### What is expected
The lines to repeat are those below from the one containing "rewrite scaled_list, (scaledl_floor" down to the one containing "replace (- weight v +", both included; reproduce them exactly and nothing else.

#####

Lemma num_zero n : num_ok n -> (num_value n == 0)%Q <-> digits (set_var_from_num n) = [].
Proof.
  intros N. destruct (num_unpacked n N) as (Ok & St & _ & _). unfold num_value.
  set (v := set_var_from_num n) in *. pose proof (ok_rscale _ Ok). split.
  - intros Hz. destruct (decide (digits v = [])) as [|Hne]; [done|exfalso].
    pose proof (stripped_pos (rscale v) v (ok_digits _ Ok) St Hne ltac:(done) (ok_scale _ Ok)).
    assert (signed v (scaled (rscale v) v) = 0) as E by (apply (numval_int v (rscale v) 0 Ok); [done|by rewrite Hz]).
    unfold signed in E. case_match; lia.
  - intros E. apply numval_zero. intros p. apply aget_out. rewrite E. cbn. lia.
Qed.

(** *** Quotients far below the result scale *)

(** The leading digit bounds a number from below. *)
Lemma leading_bound v : var_ok v -> stripped (digits v) -> digits v <> [] ->
  0 <= rscale v + weight v /\ 10 ^ (rscale v + weight v) <= scaled (rscale v) v.
Proof.
  intros Ok St Ne. pose proof (head_stripped _ St Ne) as Hd. pose proof (ok_digits _ Ok) as O.
  assert (dig v (weight v) = aget 0 (digits v) 0) as E0 by (unfold dig; f_equal; lia).
  assert (0 <= rscale v + weight v) as Hr.
  { destruct (Z.le_gt_cases 0 (rscale v + weight v)); [done|]. destruct Hd. rewrite <- E0. apply (ok_scale _ Ok). lia. }
  split; [done|]. pose proof (dig_bound v (weight v) O) as Hb. rewrite E0 in Hb.
  assert (scaled (- weight v) v = aget 0 (digits v) 0) as E1.
  { replace (- weight v) with (- weight v - 1 + 1) by lia. rewrite scaled_list, scaledl_succ. cbn zeta.
    rewrite (scaledl_at _ _ _ 0) by lia. cbn [fsum]. replace (weight v + (- weight v - 1) + 1) with 0 by lia. lia. }
  rewrite scaled_list, (scaledl_floor _ _ _ (rscale v + weight v) O Hr) in E1.
  replace (- weight v + (rscale v + weight v)) with (rscale v) in E1 by lia. rewrite <- scaled_list in E1.
  pose proof (Z.mul_div_le (scaled (rscale v) v) (10 ^ (rscale v + weight v)) (Z.pow_pos_nonneg 10 _ ltac:(lia) Hr)) as Hle.
  rewrite E1 in Hle. pose proof (Z.pow_pos_nonneg 10 (rscale v + weight v) ltac:(lia) Hr). nia.
Qed.

Lemma round_small g v1 v2 : var_ok v1 -> var_ok v2 -> stripped (digits v2) -> digits v2 <> [] -> 0 <= g ->
  g + (weight v1 - weight v2) <= -2 -> (round_at g (numval v1 / numval v2) == 0)%Q.
Proof.
  intros Ok1 Ok2 St2 Ne2 Hg Hw. destruct (leading_bound v2 Ok2 St2 Ne2) as [Hr Hb].
  pose proof (ok_rscale _ Ok1) as R1. pose proof (ok_rscale _ Ok2) as R2.
  pose proof (scaled_bound (rscale v1) v1 (ok_digits _ Ok1)) as [Ha1 Ha2].
  pose proof (Z.pow_pos_nonneg 10 (rscale v2 + weight v2) ltac:(lia) Hr) as Hp.
  pose proof (quotient_signed v1 v2 Ok1 Ok2 ltac:(lia)) as Hq. cbn zeta in Hq.
  set (a := scaled (rscale v1) v1) in *. set (b := scaled (rscale v2) v2) in *.
  assert (0 < b * 10 ^ rscale v1) as HB by (apply Z.mul_pos_pos; [lia|apply Z.pow_pos_nonneg; lia]).
  assert (0 <= a * 10 ^ rscale v2) as HA by (apply Z.mul_nonneg_nonneg; [lia|apply Z.pow_nonneg; lia]).
  rewrite (round_at_signed g _ _ (negb (sign v1 =? sign v2)) _ Hg HA HB) by (rewrite Hq; by destruct (sign v1 =? sign v2)).
  assert (10 * (a * 10 ^ rscale v2 * 10 ^ g) < b * 10 ^ rscale v1) as Hlt.
  { apply (Z.lt_le_trans _ (10 ^ (rscale v2 + weight v2) * 10 ^ rscale v1)).
    - destruct (Z.le_gt_cases (rscale v1 + weight v1 + 1) 0) as [Hneg|Hpos].
      + rewrite Z.max_l in Ha2 by lia. change (10 ^ 0) with 1 in Ha2. assert (a = 0) as -> by lia. rewrite !Z.mul_0_l.
        apply Z.mul_pos_pos; [done|apply Z.pow_pos_nonneg; lia].
      + rewrite Z.max_r in Ha2 by lia.
        apply (Z.lt_le_trans _ (10 * (10 ^ (rscale v1 + weight v1 + 1) * 10 ^ rscale v2 * 10 ^ g))).
        * apply Z.mul_lt_mono_pos_l; [lia|]. apply Z.mul_lt_mono_pos_r; [apply Z.pow_pos_nonneg; lia|].
          apply Z.mul_lt_mono_pos_r; [apply Z.pow_pos_nonneg; lia|]. done.
        * change 10 with (10 ^ 1) at 1. rewrite <- !Z.pow_add_r by lia. apply Z.pow_le_mono_r; lia.
    - apply Z.mul_le_mono_nonneg_r; [apply Z.pow_nonneg; lia|done]. }
  rewrite (Z.div_small (10 * (a * 10 ^ rscale v2 * 10 ^ g))); [by destruct (negb _)|]. split; [|done]. apply Z.mul_nonneg_nonneg; [lia|].
  apply Z.mul_nonneg_nonneg; [done|apply Z.pow_nonneg; lia].
Qed.

(** When the quotient has no digit at the result scale, one digit is computed all the
    same, and [make_result] cuts it off. *)
Lemma div_clamped g v1 v2 res0 : g + (weight v1 - weight v2 + 1) <= 0 ->
  div_var g v1 v2 res0 = set_rscale g <$> div_var (1 - (weight v1 - weight v2 + 1)) v1 v2 res0.
Proof.
  set (w := weight v1 - weight v2 + 1). intros Hw. unfold div_var. fold w. destruct (ndigits v2 + 1 =? 1); [done|].
  destruct (Z.leb_spec (g + w) 0); [|lia]. destruct (Z.leb_spec (1 - w + w) 0); [lia|].
  replace (1 - w + w) with 1 by lia. destruct (ndigits v1 =? 0); [done|].
  set (res := if _ =? _ then _ else _). clearbody res. by destruct (strip_leading res w).
Qed.

Lemma make_result_cut v : sign v <> NUMERIC_NAN -> weight v + rscale v + 1 <= 0 ->
  make_result v = make_result (mkVar 0 (rscale v) (dscale v) NUMERIC_POS []).
Proof.
  intros Hs Hw. unfold make_result. cbn [sign weight rscale dscale digits]. destruct (Z.eqb_spec (sign v) NUMERIC_NAN); [done|].
  replace (Z.max 0 (Z.min (ndigits v) (weight v + rscale v + 1))) with 0 by (unfold ndigits; lia). change (Z.to_nat 0) with 0%nat.
  rewrite take_0, take_nil. done.
Qed.

Lemma div_far g v1 v2 res0 ds : var_ok v1 -> var_ok v2 -> stripped (digits v1) -> stripped (digits v2) ->
  digits v1 <> [] -> digits v2 <> [] -> 0 <= g <= 2 ^ 15 -> g + (weight v1 - weight v2) <= -2 ->
  exists v, div_var g v1 v2 res0 = Ok v /\ result_ok (mkVar 0 g ds NUMERIC_POS []) (make_result (set_dscale ds v)).
Proof.
  intros Ok1 Ok2 St1 St2 Ne1 Ne2 Hg Hw. rewrite div_clamped by lia. set (w := weight v1 - weight v2 + 1).
  destruct (div_nonzero (1 - w) v1 v2 res0) as (v & -> & Hds & _ & _ & Hsg & _ & Hwt); try done; [lia|lia|].
  eexists. split; [done|]. assert (sign v <> NUMERIC_NAN) as Hs.
  { destruct Hsg as [[_ ->]| ->]; [done|]. by destruct (sign v1 =? sign v2). }
  rewrite make_result_cut; [|done|cbn [set_dscale set_rscale weight rscale]; lia].
  cbn [set_dscale set_rscale rscale dscale]. apply make_result_spec; [|cbn [rscale]; lia|intros p Hp; apply aget_out; cbn; lia].
  constructor; [constructor|by left|cbn [rscale]; lia|intros p Hp; apply aget_out; cbn; lia].
Qed.

(** A quotient whose first digit is due just below the result scale is cut instead of
    rounded: 0.9 divided by 10^34 is 0 at scale 34, although 9 * 10^-35 rounds to 10^-34. *)
Definition n0_9 : NumericData := make_result (mkVar (-1) 1 1 NUMERIC_POS [9]).
Definition n1e34 : NumericData := make_result (mkVar 34 0 0 NUMERIC_POS [1]).

Theorem numeric_div_cuts_small_quotient : exists n, numeric_div (Some n0_9) (Some n1e34) = Ok (Some n) /\
  n_rscale n = 34 /\ (num_value n == 0)%Q /\
  (round_at 34 (num_value n0_9 / num_value n1e34) == 1 # 10000000000000000000000000000000000)%Q.
Proof. eexists. split; [vm_compute; reflexivity|]. by vm_compute. Qed.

#####

### Worked solution
  rewrite scaled_list, (scaledl_floor _ _ _ (rscale v + weight v) O Hr) in E1.
  replace (- weight v + (rscale v + weight v)) with (rscale v) in E1 by lia. rewrite <- scaled_list in E1.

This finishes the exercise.